Once again, the proposal was put forward by the Resettlement Ministry. China Railway Beijing Engineering Group Co Ltd’s local agent was Ravi Wethasinghe’s Yapka Construction (Pvt) ltd. But it didn’t go ahead.

This time, it was the Indian Government that put a dampener on the Minister’s project. It questioned the decision to give the hefty tender to a company that “had not even built one house yet in Sri Lanka” and had not done a comprehensive study of conditions in the respective areas.

Meanwhile, there was yet another housing project waiting in the wings. The Ministry of National Integration and Reconciliation, headed by Prime Minister Ranil Wickremesinghe, had as its Secretary Mr V Sivagnanasothy — the man who had been kicked out of the Resettlement Ministry for opposing the ArcelorMittal project.

In September 2017, his Ministry floated a tender for 50,000 permanent brick-and-mortar houses as part of a resettlement and reconciliation initiative. At the end of that process, Cabinet gave approval for 25,000 brick houses to a consortium of humanitarian agencies led by UN-Habitat, UNOPS, Habitat for Humanity and the Sri Lanka Red Cross Society.

This contract was what emerged from the “alternative proposal” put forward in 2016 by civil society groups. The Government said the Treasury would pass money for it. But last month, the Prime Minister’s office notified the Consortium that the Treasury had backed out.

One reason may be the 10% management fee to be retained by UNOPS/UN-Habitat, as pointed out by Finance Minister Mangala Samaraweera in his observations last year. Action should be taken by the implementing agency “to bring down the management fee to be paid to the UNOPS/UN-Habitat to an acceptable level,” he wrote.
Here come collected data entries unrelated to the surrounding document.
(* ===== verification/Fat32NameLaws.v ===== *)
(** * Long names survive the directory

    A name goes through [decode_utf8_name] and the long-name records of
    [insert_directory_record], and comes back through [consume_long_entry] and
    [decode_long_name] byte for byte. *)

From S2P Require Import Prelude Filesystem Fat32Name.
Import Fs FatName.
Local Open Scope Z_scope.

Module FatNameLaws.

(** ** UTF-8 *)

(** A property of every byte, by evaluation. *)
Lemma all_bytes (P : Z -> bool) : forallb P (seqZ 0 256) = true -> forall b, in_u 8 b -> P b = true.
Proof. intros H b Hb. rewrite -> forallb_forall in H. apply H. apply list_elem_of_In, elem_of_seqZ. word. Qed.

Lemma lead_spec first c n : in_u 8 first -> utf8_lead first = Some (c, n) ->
  (n = 0%nat /\ first = c /\ c < 0x80) \/ (n = 1%nat /\ first = 0xc0 + c /\ c < 32) \/
  (n = 2%nat /\ first = 0xe0 + c /\ c < 16) \/ (n = 3%nat /\ first = 0xf0 + c /\ c < 8).
Proof.
  intros Hf H.
  pose proof (all_bytes (fun first => match utf8_lead first with
    | None => true
    | Some (c, O) => (first =? c) && (c <? 0x80)
    | Some (c, S O) => (first =? 0xc0 + c) && (c <? 32)
    | Some (c, S (S O)) => (first =? 0xe0 + c) && (c <? 16)
    | Some (c, _) => (first =? 0xf0 + c) && (c <? 8)
    end) eq_refl first Hf) as L. cbn beta in L. rewrite H in L.
  unfold utf8_lead in H. repeat case_match; simplify_eq; apply andb_prop in L as [L1%Z.eqb_eq L2%Z.ltb_lt]; lia.
Qed.

Lemma lead_nonneg first c n : in_u 8 first -> utf8_lead first = Some (c, n) -> 0 <= c.
Proof. unfold utf8_lead. intros Hf H. repeat case_match; simplify_eq; rewrite -> ?Z.land_nonneg; word. Qed.

Lemma land_ones6 z : Z.land z 0x3f = z mod 64.
Proof. apply (Z.land_ones z 6). lia. Qed.

(** One continuation byte adds six bits. *)
Lemma continuation_step c b : in_u 8 b -> Z.land b 0xc0 = 0x80 -> 0 <= c < 2 ^ 20 ->
  exists x, b = 0x80 + x /\ 0 <= x < 64 /\ Z.lor (u32 (Z.shiftl c 6)) (Z.land b 0x3f) = c * 64 + x.
Proof.
  intros Hb H Hc. exists (b mod 64).
  assert (b = 0x80 + b mod 64) as Hx.
  { pose proof (all_bytes (fun b => negb (Z.land b 0xc0 =? 0x80) || (b =? 0x80 + b mod 64)) eq_refl b Hb) as L.
    cbn beta in L. rewrite -> H in L. apply Z.eqb_eq, L. }
  split; [done|]. pose proof (Z.mod_pos_bound b 64 ltac:(lia)). split; [done|].
  rewrite -> land_ones6, wrap_small by (rewrite -> Z.shiftl_mul_pow2 by done; word).
  by rewrite -> lor_shiftl by lia.
Qed.

Lemma utf8_low cp shift : 0 <= shift -> u8 (Z.lor 0x80 (Z.land (Z.shiftr cp shift) 0x3f)) = 0x80 + (cp / 2 ^ shift) mod 64.
Proof.
  intros Hs. rewrite -> Z.shiftr_div_pow2, land_ones6 by done.
  assert (0 <= (cp / 2 ^ shift) mod 64 < 64) as Hm by (apply Z.mod_pos_bound; lia).
  generalize dependent ((cp / 2 ^ shift) mod 64). intros x Hx.
  pose proof (all_bytes (fun x => negb (x <? 64) || (u8 (Z.lor 0x80 x) =? 0x80 + x)) eq_refl x ltac:(word)) as L.
  cbn beta in L. rewrite -> (proj2 (Z.ltb_lt _ _)) in L by lia. by apply Z.eqb_eq.
Qed.

Lemma utf8_lead_byte base x bound : (base, bound) ∈ [(0xc0, 32); (0xe0, 16); (0xf0, 8)] -> 0 <= x < bound ->
  u8 (Z.lor base x) = base + x.
Proof.
  intros Hb Hx.
  pose proof (all_bytes (fun x => forallb (fun '(base, bound) => negb (x <? bound) || (u8 (Z.lor base x) =? base + x))
    [(0xc0, 32); (0xe0, 16); (0xf0, 8)]) eq_refl x) as L.
  assert (bound <= 32) by (repeat (apply elem_of_cons in Hb as [[= -> ->]|Hb]; [lia|]); by apply not_elem_of_nil in Hb).
  specialize (L ltac:(word)). cbn beta in L. rewrite -> forallb_forall in L. specialize (L _ ltac:(by apply list_elem_of_In)).
  cbn in L. rewrite -> (proj2 (Z.ltb_lt x bound)) in L by lia. by apply Z.eqb_eq.
Qed.

Definition codepoint_ok (cp : Z) : Prop := 0 <= cp <= 0x10ffff /\ ~ (0xd800 <= cp <= 0xdfff).

Lemma continue_step n name c r : continue_utf8 (S n) name c = Some r -> bytes_ok name -> 0 <= c < 2 ^ 20 ->
  exists x name', name = 0x80 + x :: name' /\ 0 <= x < 64 /\ continue_utf8 n name' (c * 64 + x) = Some r /\ bytes_ok name'.
Proof.
  intros H Hb Hc. cbn [continue_utf8] in H. destruct name as [|b name]; [done|]. apply Forall_cons in Hb as [Hb Hn].
  destruct (Z.eqb_spec (Z.land b 0xc0) 0x80) as [E|]; [|done]. cbn [negb] in H.
  destruct (continuation_step c b Hb E Hc) as (x & -> & Hx & Hl). rewrite Hl in H. by exists x, name.
Qed.

(** The encoding of a code point given by its digits in base 64. *)
Lemma utf8_bytes_1 c : 0 <= c < 0x80 -> utf8_bytes c = Some [c].
Proof. intros H. unfold utf8_bytes. rewrite -> (proj2 (Z.leb_le _ _)) by lia. do 2 f_equal. apply wrap_small. word. Qed.

Lemma utf8_bytes_2 c x : 0 <= c < 32 -> 0 <= x < 64 -> 0x80 <= c * 64 + x -> utf8_bytes (c * 64 + x) = Some [0xc0 + c; 0x80 + x].
Proof.
  intros Hc Hx Hr. unfold utf8_bytes. rewrite -> (proj2 (Z.leb_gt _ _)), (proj2 (Z.leb_le _ 0x7ff)) by lia.
  rewrite -> utf8_low, Z.shiftr_div_pow2 by done. replace ((c * 64 + x) / 2 ^ 6) with c by (change (2 ^ 6) with 64; word).
  rewrite -> (utf8_lead_byte 0xc0 c 32) by (try done; set_solver). repeat f_equal. change (2 ^ 0) with 1. word.
Qed.

Lemma utf8_bytes_3 c x y : 0 <= c < 16 -> 0 <= x < 64 -> 0 <= y < 64 -> 0x800 <= (c * 64 + x) * 64 + y ->
  utf8_bytes ((c * 64 + x) * 64 + y) = Some [0xe0 + c; 0x80 + x; 0x80 + y].
Proof.
  intros Hc Hx Hy Hr. unfold utf8_bytes.
  rewrite -> (proj2 (Z.leb_gt _ _)), (proj2 (Z.leb_gt _ _)), (proj2 (Z.leb_le _ 0xffff)) by lia.
  rewrite -> !utf8_low, Z.shiftr_div_pow2 by done.
  replace (((c * 64 + x) * 64 + y) / 2 ^ 12) with c by (change (2 ^ 12) with 4096; word).
  rewrite -> (utf8_lead_byte 0xe0 c 16) by (try done; set_solver). change (2 ^ 0) with 1. change (2 ^ 6) with 64.
  repeat f_equal; word.
Qed.

Lemma utf8_bytes_4 c x y z : 0 <= c < 8 -> 0 <= x < 64 -> 0 <= y < 64 -> 0 <= z < 64 ->
  0x10000 <= ((c * 64 + x) * 64 + y) * 64 + z <= 0x10ffff ->
  utf8_bytes (((c * 64 + x) * 64 + y) * 64 + z) = Some [0xf0 + c; 0x80 + x; 0x80 + y; 0x80 + z].
Proof.
  intros Hc Hx Hy Hz Hr. unfold utf8_bytes.
  rewrite -> (proj2 (Z.leb_gt _ _)), (proj2 (Z.leb_gt _ _)), (proj2 (Z.leb_gt _ _)), (proj2 (Z.leb_le _ 0x10ffff)) by lia.
  rewrite -> !utf8_low, Z.shiftr_div_pow2 by done.
  replace ((((c * 64 + x) * 64 + y) * 64 + z) / 2 ^ 18) with c by (change (2 ^ 18) with 262144; word).
  rewrite -> (utf8_lead_byte 0xf0 c 8) by (try done; set_solver). change (2 ^ 0) with 1. change (2 ^ 6) with 64. change (2 ^ 12) with 4096.
  repeat f_equal; word.
Qed.

(** What the decoder accepts is the encoding of the code point. *)
Lemma utf8_decode_encode first c n name cp rest :
  bytes_ok (first :: name) -> utf8_lead first = Some (c, n) -> continue_utf8 n name c = Some (cp, rest) ->
  bad_codepoint n cp = false ->
  codepoint_ok cp /\ bytes_ok rest /\ exists bs, utf8_bytes cp = Some bs /\ first :: name = bs ++ rest.
Proof.
  intros [Hf Hb]%Forall_cons Hl Hc Hbad. pose proof (lead_nonneg _ _ _ Hf Hl) as H0.
  unfold bad_codepoint in Hbad. apply orb_false_iff in Hbad as [Hbad Hsur]. apply orb_false_iff in Hbad as [Hbad Hmax].
  rewrite -> Z.gtb_ltb, Z.ltb_ge in Hmax. apply andb_false_iff in Hsur. rewrite -> !Z.leb_gt in Hsur. unfold codepoint_ok.
  destruct (lead_spec _ _ _ Hf Hl) as [(-> & -> & Hc1)|[(-> & -> & Hc1)|[(-> & -> & Hc1)|(-> & -> & Hc1)]]]; cbn in Hbad.
  - injection Hc as <- <-. split; [lia|]. split; [done|]. exists [c]. by rewrite -> utf8_bytes_1 by lia.
  - apply continue_step in Hc as (x & rest' & -> & Hx & [= <- <-] & Hr); [|done|lia].
    rewrite -> ?orb_false_r, Z.ltb_ge in Hbad. split; [lia|]. split; [done|]. eexists. by rewrite -> utf8_bytes_2 by lia.
  - apply continue_step in Hc as (x & rest' & -> & Hx & Hc & Hr); [|done|lia].
    apply continue_step in Hc as (y & rest'' & -> & Hy & [= <- <-] & Hr'); [|done|lia].
    rewrite -> ?orb_false_r, Z.ltb_ge in Hbad. split; [lia|]. split; [done|]. eexists. by rewrite -> utf8_bytes_3 by lia.
  - apply continue_step in Hc as (x & rest' & -> & Hx & Hc & Hr); [|done|lia].
    apply continue_step in Hc as (y & rest'' & -> & Hy & Hc & Hr'); [|done|lia].
    apply continue_step in Hc as (z & rest3 & -> & Hz & [= <- <-] & Hr''); [|done|lia].
    rewrite -> ?orb_false_r, Z.ltb_ge in Hbad. split; [lia|]. split; [done|]. eexists. by rewrite -> utf8_bytes_4 by lia.
Qed.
The management fee is 8.97%, according to documents seen by the Sunday Times. It covers technical and support staff required for construction of houses, including logistics, and overhead costs. But for now, that effort seems stalled from the Government side.

Separately, the Government has released money through the recent vote-on-account for 10,000 brick-and-cement-sand-blocks type traditional houses in the same areas. The first phase of 4,750 was started under the Resettlement and Rehabilitation Ministry, which is now under Prime Minister Ranil Wickremesinghe’s purview.

There’s more: In October 2018, the Ministry of Finance sought Cabinet approval to “immediately proceed with the construction of 28,000 (houses) in the Northern and Eastern Provinces of Sri Lanka as Phase 1 by the consortium partners ND Enterprises (India), Yapka Construction (Pvt) Ltd (Sri Lanka) and Archedium (Pvt) Ltd (Sri Lanka) in the first instance for completion within 24 months at a fixed base price of LKR1,280,000 per house with 100% funding on soft financial terms.”

ND Enterprises an Indian company, because the project swung in India’s direction after New Delhi opposed the Chinese bid. The Indian High Commission nominated six parties of which this consortium was found to be suitable. To begin with, it expects to build 7,000 prefabricated concrete houses in the East.

The Finance Minister has proposed to allocate the remaining houses to the balance six parties on a first-come first-serve basis. He also says, however, that “Whoever satisfies the successful completion of Phase I within the stipulated time will be considered for Phase 2”.

Community leaders are now calling for a model prefabricated house to be built in the East for the inspection of beneficiaries. There must, they say, be an independent technical evaluation of these dwellings — particularly after of the ArcelorMittal fiasco. No such house has been erected.

From the beginning, the focus of all these initiatives has been who gets the contract rather than who gets the houses. The housing needs of the North and East were estimated by this administration to be 137,000 dwellings. How many have been built?

In May, thousands of families will mark 10 years since the end of the war, staring bleak-eyed out of their shacks — having been failed repeatedly by a Government that has placed the interests of a handful of people over the well-being of an entire population.